- [Collection entries]
(** [Run(...)]: the keyword arguments over the defaults; a missing or an unknown one is a [TypeError]. *)
Definition construct (data : values) : result rerr values :=
  if forallb (fun n => bool_decide (is_Some (data !! n))) required_fields && bool_decide (map_Forall (fun n _ => n ∈ field_names) data)
  then Ok (data ∪ list_to_map optional_fields) else Err (RunError TypeError).
(** [Run.load], from the object in [run.json] *)
Definition load (dir : string) (record : option values) : result rerr Run :=
  match record with
  | None => Err NoRecord
  | Some data => f ← construct (<["dir" := PStr dir]> data); Ok {| fields := f; loaded := Some f |}
  end.

Definition generation_fields : list string := ["lease_token"; "lease_updated_at"; "claim_history"; "final_received_at"].
(** [a.name != b.name] *)
Definition differs (a b : values) (n : string) : bool := negb (py_eq (field n a) (field n b)).

(** The field-by-field part of the merge. *)
Definition merge_field (baseline current : values) (mine : values) (n : string) : result rerr values :=
  if mem n ["dir"; "record_version"] then Ok mine
  else if negb (differs mine baseline n) then Ok (<[n := field n current]> mine)
  else if differs current baseline n && differs mine current n then Err (RunMutationConflict ("run field " ++ n ++ " changed concurrently"))
  else Ok mine.
(** [_merge_concurrent_record] *)
Definition merge_concurrent_record (self : Run) (current : values) : result rerr (values * RunSaveOutcome) :=
  let mine := fields self in
  match loaded self with
  | None => Ok (mine, COMMITTED)
  | Some baseline =>
      if py_eq (field "record_version" current) (field "record_version" mine) then Ok (mine, COMMITTED)
      else if differs mine baseline "lease_token" then Err (RunMutationConflict "run changed before claim generation committed")
      else if existsb (differs current baseline) generation_fields then
        if existsb (differs mine baseline) ["final_received_at"; "pushed_head"]
        then Err (RunMutationConflict "run claim generation changed before mutation committed")
        else Ok (<["dir" := field "dir" mine]> current, SUPERSEDED)
      else m ← foldR (merge_field baseline current) field_names mine; Ok (m, COMMITTED)
  end.
(** [current.record_version + 1] *)
Definition next_version (v : pyval) : result rerr pyval :=
  match v with PInt n => Ok (PInt (n + 1)) | PBool b => Ok (PInt (if b then 2 else 1)) | _ => Err (RunError TypeError) end.
(** [save_locked]: the run, what is now in [run.json], and the outcome *)
Definition save_locked (dir : string) (self : Run) (record : option values) : result rerr (Run * values * RunSaveOutcome) :=
  x ← match record with
      | None => Ok (<["record_version" := PInt 1]> (fields self), COMMITTED)
      | Some _ =>
          current ← load dir record;
          y ← merge_concurrent_record self (fields current);
          v ← next_version (field "record_version" (fields current));
          Ok (<["record_version" := v]> y.1, y.2)
      end;
  Ok ({| fields := x.1; loaded := Some x.1 |}, x.1, x.2).

(** ** Runs shared by processes

    Any number of processes hold copies of one record.  A copy may be loaded at any time, its fields may be
    changed in any way (except the version, which no code assigns), and it may be saved at any time. *)

Record System := { record : option values; copies : gmap nat Run }.
Definition whole (f : values) : Prop := forall n, is_Some (f !! n) <-> n ∈ field_names.

Inductive sys_step (s : System) : System -> Prop :=
| sys_load i dir r : load dir (record s) = Ok r -> sys_step s {| record := record s; copies := <[i := r]> (copies s) |}
| sys_new i data f : construct data = Ok f -> sys_step s {| record := record s; copies := <[i := {| fields := f; loaded := None |}]> (copies s) |}
| sys_change i r f : copies s !! i = Some r -> whole f -> f !! "record_version" = fields r !! "record_version" ->
    sys_step s {| record := record s; copies := <[i := {| fields := f; loaded := loaded r |}]> (copies s) |}
| sys_save i r dir r' d o : copies s !! i = Some r -> save_locked dir r (record s) = Ok (r', d, o) ->
    sys_step s {| record := Some d; copies := <[i := r']> (copies s) |}.

(** A garden in which the record is absent, or was written by this module. *)
Definition well_formed (d : values) : Prop := whole d /\ exists v, d !! "record_version" = Some (PInt v) /\ 0 < v.
Definition initial (s : System) : Prop := copies s = ∅ /\ match record s with Some d => well_formed d | None => True end.

(** *** Fields *)

Lemma field_names_NoDup : NoDup field_names.
Proof. apply (bool_decide_unpack _). vm_compute. exact I. Qed.
Lemma whole_insert f n v : whole f -> n ∈ field_names -> whole (<[n := v]> f).
Proof. intros H Hn k. destruct (decide (k = n)) as [->|]; [rewrite lookup_insert_eq|by rewrite lookup_insert_ne]. split; [done|by eexists]. Qed.
Lemma field_insert n v f : field n (<[n := v]> f) = v.
Proof. unfold field. by rewrite lookup_insert_eq. Qed.
Lemma field_insert_ne n m v f : n <> m -> field n (<[m := v]> f) = field n f.
Proof. intros. unfold field. by rewrite lookup_insert_ne. Qed.

(** A lookup in keyword arguments that are laid over a list of defaults *)
Lemma over_defaults (l : list (string * pyval)) (data : values) n :
  is_Some ((data ∪ list_to_map l) !! n) <-> is_Some (data !! n) \/ n ∈ l.*1.
Proof.
  rewrite lookup_union. assert (Hopt : is_Some ((list_to_map l : values) !! n) <-> n ∈ l.*1).
  { split; [intros [v Hv]; by apply elem_of_list_to_map_2, (list_elem_of_fmap_2 fst) in Hv|].
    intros Hn. destruct ((list_to_map l : values) !! n) eqn:H; [by eexists|]. by apply not_elem_of_list_to_map in H. }
  rewrite <- Hopt. destruct (data !! n), ((list_to_map l : values) !! n); cbn; unfold is_Some; naive_solver.
Qed.
Lemma over_defaults_given (l : list (string * pyval)) (data : values) n v : data !! n = Some v -> (data ∪ list_to_map l) !! n = Some v.
Proof. apply lookup_union_Some_l. Qed.

Lemma construct_whole data f : construct data = Ok f -> whole f /\ forall n v, data !! n = Some v -> f !! n = Some v.
Proof.
  unfold construct. generalize (over_defaults optional_fields data), (over_defaults_given optional_fields data).
  generalize (data ∪ list_to_map optional_fields). intros f' Hdef Hgiven. destruct (_ && _) eqn:Hc; [|done].
  apply andb_true_iff in Hc as [Hreq Hall%bool_decide_eq_true]. intros [= <-]. split; [|exact Hgiven]. intros n. rewrite Hdef. split.
  - intros [[v Hv]|Hn]; [exact (Hall n v Hv)|]. apply elem_of_app. by right.
  - intros [Hn|Hn]%elem_of_app; [|by right]. left.
    apply list_elem_of_In, (proj1 (forallb_forall _ _) Hreq), bool_decide_eq_true in Hn. exact Hn.
Qed.

(** Reading back what has been written only changes [dir]. *)
Lemma load_written dir d r : well_formed d -> load dir (Some d) = Ok r -> fields r = <["dir" := PStr dir]> d /\ loaded r = Some (fields r).
Proof.
  intros [Hw _]. unfold load. intros (f & Hf & [= <-])%bind_Ok. cbn. split; [|done]. destruct (construct_whole _ _ Hf) as [Hf1 Hf2].
  apply map_eq. intros n. destruct (<["dir" := PStr dir]> d !! n) as [v|] eqn:Hn; [by apply Hf2|].
  apply eq_None_not_Some. intros Hs%Hf1. apply (whole_insert d "dir" (PStr dir) Hw) in Hs; [|by apply (bool_decide_unpack _); vm_compute].
  rewrite Hn in Hs. by destruct Hs.
Qed.

(** *** The merge *)

Definition unmerged : list string := ["dir"; "record_version"].
(** Equal but for the directory, which says where the record was read *)
Definition agree (a b : values) : Prop := delete "dir" a = delete "dir" b.
#[export] Instance agree_equivalence : Equivalence agree.
Proof. unfold agree. split; repeat intro; congruence. Qed.
Lemma agree_field a b n : agree a b -> n <> "dir" -> field n a = field n b.
Proof. intros H Hn. unfold field. rewrite <- (lookup_delete_ne a "dir" n), <- (lookup_delete_ne b "dir" n) by done. by rewrite H. Qed.
Lemma agree_dir v a : agree (<["dir" := v]> a) a.
Proof. unfold agree. by rewrite delete_insert_eq. Qed.
Lemma agree_differs a b n : agree a b -> n <> "dir" -> differs a b n = false.
Proof. intros H Hn. unfold differs. by rewrite (agree_field a b n H Hn), py_eq_refl. Qed.

(** What the merge makes of one field *)
Definition merged_field (baseline current mine m : values) (n : string) : Prop :=
  if differs mine baseline n then field n m = field n mine /\ (differs current baseline n = false \/ differs mine current n = false)
  else field n m = field n current.

Lemma merge_field_spec baseline current mine m n :
  merge_field baseline current mine n = Ok m ->
  (forall k, k <> n -> field k m = field k mine) /\
  (if mem n unmerged then field n m = field n mine else merged_field baseline current mine m n).
Proof.
  unfold merge_field, merged_field, unmerged. destruct (mem n ["dir"; "record_version"]); [by intros [= <-]|].
  destruct (differs mine baseline n); cbn [negb].
  - destruct (differs current baseline n), (differs mine current n); cbn [andb]; intros [= <-]; naive_solver.
  - intros [= <-]. split; [intros k Hk; by apply field_insert_ne|apply field_insert].
Qed.
Lemma merge_fields_spec baseline current l mine m :
  NoDup l -> foldR (merge_field baseline current) l mine = Ok m ->
  (forall k, k ∉ l -> field k m = field k mine) /\
  (forall n, n ∈ l -> if mem n unmerged then field n m = field n mine else merged_field baseline current mine m n).
Proof.
  revert mine. induction l as [|x l IH]; intros mine; cbn [foldR].
  { intros _ [= <-]. split; [done|]. intros n Hn. by apply elem_of_nil in Hn. }
  intros [Hx Hl]%NoDup_cons (m1 & H1 & H2)%bind_Ok. apply merge_field_spec in H1 as [Hother Hone]. apply (IH m1 Hl) in H2 as [Hrest Hall].
  split; [intros k [Hk1 Hk2]%not_elem_of_cons; rewrite Hrest by done; by apply Hother|].
  intros n [->|Hn]%elem_of_cons.
  - revert Hone. unfold merged_field. by rewrite (Hrest x Hx).
  - assert (Hne : n <> x) by (intros ->; done). generalize (Hall n Hn). unfold merged_field, differs. by rewrite (Hother n Hne).
Qed.

(** *** What a save does, from one record *)

Definition at_version (d : values) (v : Z) : Prop := d !! "record_version" = Some (PInt v).
Lemma at_version_inj d v w : at_version d v -> at_version d w -> v = w.
Proof. unfold at_version. congruence. Qed.
Lemma at_version_agree a b v : agree a b -> at_version a v -> at_version b v.
Proof. unfold agree, at_version. intros H. rewrite <- (lookup_delete_ne a "dir") by done. rewrite H. by rewrite lookup_delete_ne. Qed.
Lemma field_version d v : at_version d v -> field "record_version" d = PInt v.
Proof. unfold at_version, field. by intros ->. Qed.
Lemma in_field_names n : bool_decide (n ∈ field_names) = true -> n ∈ field_names.
Proof. apply bool_decide_eq_true. Qed.
Lemma version_is_field : "record_version" ∈ field_names.
Proof. apply in_field_names. vm_compute. reflexivity. Qed.
Lemma dir_is_field : "dir" ∈ field_names.
Proof. apply in_field_names. vm_compute. reflexivity. Qed.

- [Your task] In the records above, find the line with "apply list_elem_of_In, (proj1"; write out exactly that line and each one after it, stopping after the line with "apply map_eq. intros".

- [Written response]
    apply list_elem_of_In, (proj1 (forallb_forall _ _) Hreq), bool_decide_eq_true in Hn. exact Hn.
Qed.

(** Reading back what has been written only changes [dir]. *)
Lemma load_written dir d r : well_formed d -> load dir (Some d) = Ok r -> fields r = <["dir" := PStr dir]> d /\ loaded r = Some (fields r).
Proof.
  intros [Hw _]. unfold load. intros (f & Hf & [= <-])%bind_Ok. cbn. split; [|done]. destruct (construct_whole _ _ Hf) as [Hf1 Hf2].
  apply map_eq. intros n. destruct (<["dir" := PStr dir]> d !! n) as [v|] eqn:Hn; [by apply Hf2|].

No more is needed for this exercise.